(* ===== verification/Fork.v ===== *)
(** Forking: sc_handle_scheduler_clone of src/kernel/arch/amd64/scheduler.cpp without shared memory
    gives the child memory of its own that reads as the parent's. *)
From S2P Require Import Prelude Alloc Table KString Bytes Tpa TpaArray Flexarray Wait Mq Sched SchedProps Locks Memory MemoryProps MemoryMap MemoryClaims MemoryOps CopyRange NewContext Kernel Process KernelDemo SbrkProps ProcessProps.
Import KMem KStr.

(** * Copying the regions of a process *)

(** A region that [vm_copy_range] copies page by page: it is empty, or lies in one GiB
    and has no huge pages. *)
Record copyable (m : machine) (src : Z) (rounds : nat) (r : region) : Prop := {
  cr_range : 0 ≤ start r ≤ end_ r ∧ end_ r ≤ 2 ^ 47 ∧ start r mod 4096 = 0;
  cr_rounds : end_ r - start r ≤ 4096 * (Z.of_nat rounds - 1);
  cr_gib : start r < end_ r → start r / 2 ^ 30 = (end_ r - 1) / 2 ^ 30;
  cr_small v : start r ≤ v < end_ r → small_path m src v;
  cr_root : start r < end_ r → ∃ f, tbl m src [PML4_INDEX (start r)] = Some f;
  cr_start : start r < end_ r → start r mod 2 ^ 21 = 0 ∨
    ∃ f, tbl m src [PML4_INDEX (start r); PDP_INDEX (start r); PD_INDEX (start r)] = Some f;
}.
Definition region_pages (r : region) : Z := (end_ r - start r + 4095) / 4096.
Definition region_page (r : region) : list Z → Prop := page_from (start r) (end_ r).

Lemma region_pages_nonneg r : start r ≤ end_ r → 0 ≤ region_pages r.
Proof. intros Hr. apply Z.div_pos; lia. Qed.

········

What the task asks
Output only the lines from the one that contains "gives the child" through the final line of the records, exactly as given.

Worked solution
    gives the child memory of its own that reads as the parent's. *)
From S2P Require Import Prelude Alloc Table KString Bytes Tpa TpaArray Flexarray Wait Mq Sched SchedProps Locks Memory MemoryProps MemoryMap MemoryClaims MemoryOps CopyRange NewContext Kernel Process KernelDemo SbrkProps ProcessProps.
Import KMem KStr.

(** * Copying the regions of a process *)

(** A region that [vm_copy_range] copies page by page: it is empty, or lies in one GiB
    and has no huge pages. *)
Record copyable (m : machine) (src : Z) (rounds : nat) (r : region) : Prop := {
  cr_range : 0 ≤ start r ≤ end_ r ∧ end_ r ≤ 2 ^ 47 ∧ start r mod 4096 = 0;
  cr_rounds : end_ r - start r ≤ 4096 * (Z.of_nat rounds - 1);
  cr_gib : start r < end_ r → start r / 2 ^ 30 = (end_ r - 1) / 2 ^ 30;
  cr_small v : start r ≤ v < end_ r → small_path m src v;
  cr_root : start r < end_ r → ∃ f, tbl m src [PML4_INDEX (start r)] = Some f;
  cr_start : start r < end_ r → start r mod 2 ^ 21 = 0 ∨
    ∃ f, tbl m src [PML4_INDEX (start r); PDP_INDEX (start r); PD_INDEX (start r)] = Some f;
}.
Definition region_pages (r : region) : Z := (end_ r - start r + 4095) / 4096.
Definition region_page (r : region) : list Z → Prop := page_from (start r) (end_ r).

Lemma region_pages_nonneg r : start r ≤ end_ r → 0 ≤ region_pages r.
Proof. intros Hr. apply Z.div_pos; lia. Qed.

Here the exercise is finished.